Estimation of vehicle inertial parameters
- Publication Type:
- Thesis
- Issue Date:
- 2008
Closed Access
| Filename | Description | Size | |||
|---|---|---|---|---|---|
| 01Front.pdf | contents and abstract | 1.92 MB | |||
| 02Whole.pdf | thesis | 233 MB |
Copyright Clearance Process
- Recently Added
- In Progress
- Closed Access
This item is closed access and not available.
NO FULL TEXT AVAILABLE. Access is restricted indefinitely. ----- The inertial properties of all vehicles vary over time due to changes in load and load
distribution. These changes in inertial properties affect the vehicles' dynamic
performance, including resistance to rollover, yaw and directional stability, natural
frequencies, damping ratios, vertical acceleration and passenger comfort levels and
maximum available rates of longitudinal acceleration and deceleration. These changes
can also undermine the effectiveness of a vehicle's active control systems, such as
traction control and electronic stability programs.

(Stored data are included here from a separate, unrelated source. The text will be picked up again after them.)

(* ===== verification/Blocks.v ===== *)
(** * Requests in blocks

    [filters/cow/cow.c] and [filters/cache/cache.c] split requests in the same
    way: an unaligned head, whole blocks, and an unaligned tail, where the
    ends go through a bounce buffer of one block.  They differ in what reads
    and writes blocks ([blk.c] of the filter), which is a parameter here. *)

From S2P Require Import Prelude NbdProtocol Extents Exports Server Connections Backend Plugin Filter Bytes Io Parse Layer ExtentsQuery Bitmap.

(** [enum cor_mode]: whether reads copy blocks into the filter's file; with
    [COR_PATH], whenever a path exists. *)
Inductive cor_mode : Type := COR_OFF | COR_ON | COR_PATH.

(** [bitmap_set_blk] for [n] blocks. *)
Fixpoint set_run (n : nat) (bm : bitmap) (blk v : Z) : bitmap :=
  match n with
  | O => bm
  | S n => set_run n (bitmap_set_blk bm blk v) (blk + 1) v
  end.

Section Requests.
Context {W : Type} (blksize : Z) (malloc : M W bool).
(* [blk_read]: the result, the error number and the block; the same for a
   number of blocks; [blk_write] *)
Context (read : Z -> Z -> M W (Z * Z * list Z)).
Context (read_multiple : Z -> Z -> Z -> M W (Z * Z * list Z)).
Context (write : Z -> list Z -> Z -> M W (Z * Z)).

(** The bounce buffer: allocated, not needed, or a failed allocation. *)
Definition alloc_block (needed : bool) : M W (option bool) :=
  if needed then ok ← malloc; mret (if (ok : bool) then Some true else None)
  else mret (Some false).

Definition is_unaligned (count offset : Z) : M W bool :=
  a ← IS_ALIGNED (Z.lor count offset) blksize;
  mret (negb a).

(** The start of a request that needs the buffer unless it is aligned. *)
Definition with_block {A} (count offset : Z) (failed : A) (request : bool -> M W A) : M W A :=
  unaligned ← is_unaligned count offset;
  block ← alloc_block unaligned;
  match block with None => mret failed | Some block => request block end.

Definition pread_request (block : bool) (count offset err : Z) : M W (Z * Z * list Z) :=
  let blknum := offset / blksize in
  let blkoffs := offset mod blksize in
  (* Unaligned head *)
  '(r, err, buf, count, blknum) ←
    (if negb (blkoffs =? 0) then
       let n := Z.min (blksize - blkoffs) count in
       cassert block;;
       '(r, err, b) ← read blknum err;
       mret (r, err, sub b blkoffs n, u32 (count - n), blknum + 1)
     else mret (0, err, [], count, blknum));
  if r =? -1 then mret (-1, err, [])
  else
    (* Aligned body *)
    let nrblocks := count / blksize in
    '(r, err, buf, count, blknum) ←
      (if 0 <? nrblocks then
         '(r, err, b) ← read_multiple blknum nrblocks err;
         mret (r, err, buf ++ b, u32 (count - nrblocks * blksize), blknum + nrblocks)
       else mret (0, err, buf, count, blknum));
    if r =? -1 then mret (-1, err, [])
    (* Unaligned tail *)
    else if negb (count =? 0) then
      cassert block;;
      '(r, err, b) ← read blknum err;
      if r =? -1 then mret (-1, err, [])
      else mret (0, err, buf ++ sub b 0 count)
    else mret (0, err, buf).

(** Read-modify-write of a block, under a lock. *)
Definition rmw (new : list Z) (blkoffs blknum err : Z) : M W (Z * Z) :=
  '(r, err, b) ← read blknum err;
  if r =? -1 then mret (-1, err)
  else write blknum (splice b new blkoffs) err.

Fixpoint pwrite_blocks (fuel : nat) (buf : list Z) (count blknum err : Z) : M W (Z * Z * list Z * Z * Z) :=
  if blksize <=? count then
    match fuel with
    | O => fail OutOfFuel
    | S fuel =>
        '(r, err) ← write blknum (take (Z.to_nat blksize) buf) err;
        if r =? -1 then mret (-1, err, buf, count, blknum)
        else pwrite_blocks fuel (drop (Z.to_nat blksize) buf) (u32 (count - blksize)) (blknum + 1) err
    end
  else mret (0, err, buf, count, blknum).

(** The head, body and tail of a write. *)
Definition pwrite_request (block : bool) (buf : list Z) (count offset err : Z) : M W (Z * Z) :=
  let blknum := offset / blksize in
  let blkoffs := offset mod blksize in
  '(r, err, buf, count, blknum) ←
    (if negb (blkoffs =? 0) then
       let n := Z.min (blksize - blkoffs) count in
       cassert block;;
       '(r, err) ← rmw (take (Z.to_nat n) buf) blkoffs blknum err;
       mret (r, err, drop (Z.to_nat n) buf, u32 (count - n), blknum + 1)
     else mret (0, err, buf, count, blknum));
  if r =? -1 then mret (-1, err)
  else
    '(r, err, buf, count, blknum) ← pwrite_blocks (Z.to_nat count) buf count blknum err;
    if r =? -1 then mret (-1, err)
    else if negb (count =? 0) then
      cassert block;;
      '(r, err) ← rmw (take (Z.to_nat count) buf) 0 blknum err;
      mret (if r =? -1 then -1 else 0, err)
    else mret (0, err).

(** The loop over whole blocks of a request without data. *)
Fixpoint for_blocks (fuel : nat) (op : Z -> Z -> M W (Z * Z)) (count blknum err : Z) : M W (Z * Z * Z * Z) :=
  if blksize <=? count then
    match fuel with
    | O => fail OutOfFuel
    | S fuel =>
        '(r, err) ← op blknum err;
        if r =? -1 then mret (-1, err, count, blknum)
        else for_blocks fuel op (u32 (count - blksize)) (blknum + 1) err
    end
  else mret (0, err, count, blknum).

(** Zeroing and trimming: the unaligned ends are overwritten with zeroes,
    [op] is done to whole blocks. *)
Definition zero_request (block : bool) (op : Z -> Z -> M W (Z * Z)) (count offset err : Z) : M W (Z * Z) :=
  let blknum := offset / blksize in
  let blkoffs := offset mod blksize in
  '(r, err, count, blknum) ←
    (if negb (blkoffs =? 0) then
       let n := Z.min (blksize - blkoffs) count in
       if negb block then fail NullPointer
       else
         '(r, err) ← rmw (memset 0 n) blkoffs blknum err;
         mret (r, err, u32 (count - n), blknum + 1)
     else mret (0, err, count, blknum));
  if r =? -1 then mret (-1, err)
  else
    '(r, err, count, blknum) ← for_blocks (Z.to_nat count) op count blknum err;
    if r =? -1 then mret (-1, err)
    else if negb (count =? 0) then
      if negb block then fail NullPointer
      else
        '(r, err) ← rmw (memset 0 count) 0 blknum err;
        mret (if r =? -1 then -1 else 0, err)
    else mret (0, err).
End Requests.

(** ** Correctness *)

Section Correct.
Context {W : Type} (inv : st W -> Prop) (disk : st W -> Z -> Z) (settled : st W -> Z -> Prop) (bs size max_read : Z).
Context (Hbs : exists n, 0 <= n <= 31 /\ bs = 2 ^ n) (Hsize : 0 <= size <= INT64_MAX).

Notation same := (same_disk inv disk settled).
Notation wrote' := (wrote inv disk settled).

Lemma bs_pos : 1 <= bs <= 2147483648.
Proof.
  destruct Hbs as (n & Hn & ->). pose proof (Z.pow_pos_nonneg 2 n ltac:(lia) ltac:(lia)).
  pose proof (Z.pow_le_mono_r 2 n 31 ltac:(lia) ltac:(lia)). lia.
Qed.

(** [data] are the bytes of the disk from [start] on, as far as it goes. *)
Definition agrees (s : st W) (start : Z) (data : list Z) : Prop :=
  forall x, start <= x < start + Z.of_nat (length data) -> x < size ->
    nth (Z.to_nat (x - start)) data 0 = disk s x.

Lemma agrees_same s s' start data : same s s' -> agrees s start data -> agrees s' start data.
Proof. intros [_ Hu] Ha x Hx Hs. destruct (Hu x I) as [-> _]. auto. Qed.

Lemma agrees_app s start d1 d2 :
  agrees s start d1 -> agrees s (start + Z.of_nat (length d1)) d2 -> agrees s start (d1 ++ d2).
Proof.
  intros H1 H2 x Hx Hs. rewrite length_app in Hx. destruct (decide (x < start + Z.of_nat (length d1))).
  - rewrite app_nth1 by lia. apply H1; lia.
  - rewrite app_nth2 by lia. rewrite <- (H2 x) by lia. f_equal. lia.
Qed.

Lemma agrees_sub s start data o n :
  agrees s start data -> 0 <= o -> 0 <= n -> o + n <= Z.of_nat (length data) -> start + o + n <= size ->
  sub data o n = slice (disk s) (start + o) n.
Proof.
  intros Ha Ho Hn Hl Hs. symmetry.
  assert (E : Z.of_nat (length (sub data o n)) = n) by (rewrite length_sub; lia).
  rewrite <- E at 1. apply slice_of_list. rewrite length_sub by lia. intros i Hi. rewrite nth_sub by lia.
  rewrite <- (Ha (start + o + i)) by lia. f_equal. lia.
Qed.

(** What the parameters do. *)
Definition block_read_ok (start n : Z) (s : st W) (m : M W (Z * Z * list Z)) : Prop :=
  wp m (fun '(r, err', data) s' =>
    same s s' /\ fails_errno r err' /\ (r <> -1 -> Z.of_nat (length data) = n * bs /\ agrees s' start data)) s.

Definition reads (read : Z -> Z -> M W (Z * Z * list Z)) : Prop := forall blk err s,
  inv s -> errno_ok err -> 0 <= blk -> blk * bs < size -> block_read_ok (blk * bs) 1 s (read blk err).

Definition reads_multiple (read_multiple : Z -> Z -> Z -> M W (Z * Z * list Z)) : Prop := forall blk n err s,
  inv s -> errno_ok err -> 0 <= blk -> 1 <= n -> (blk + n - 1) * bs < size -> n * bs <= UINT32_MAX -> n * bs <= max_read ->
  block_read_ok (blk * bs) n s (read_multiple blk n err).

(** A block that is written, as far as the disk goes. *)
Definition writes (fua : bool) (write : Z -> list Z -> Z -> M W (Z * Z)) : Prop := forall blk data err s,
  inv s -> errno_ok err -> 0 <= blk -> blk * bs < size -> Z.of_nat (length data) = bs ->
  wp (write blk data err) (fun '(r, err') s' =>
    wrote' (fun x => nth (Z.to_nat (x - blk * bs)) data 0) (Z.min bs (size - blk * bs)) (blk * bs) fua r err' s s') s.

Definition allocates (malloc : M W bool) : Prop := forall s, inv s -> wp malloc (fun _ s' => same s s') s.

Context (malloc : M W bool) (Hmalloc : allocates malloc).
Context (read : Z -> Z -> M W (Z * Z * list Z)) (Hread : reads read).

Lemma wp_alloc_block needed s : inv s ->
  wp (alloc_block malloc needed) (fun o s' => same s s' /\ (o = None \/ o = Some needed)) s.
Proof.
  intros Hi. unfold alloc_block. destruct needed.
  - apply wp_bind. eapply wp_mono; [by apply Hmalloc|]. intros [] s' Hs; apply wp_ret; auto.
  - apply wp_ret. split; [by apply unchanged_refl|auto].
Qed.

These vehicle controllers are optimised around a nominal set of vehicle inertial
parameters. The inevitable changes to each vehicle's inertial parameters is likely to
result in a control model that differs to the physical system. Ensuring that the vehicle's
control systems operate using the actual, rather than nominal inertial characteristics, will
improve performance levels with less control effort and faster response times.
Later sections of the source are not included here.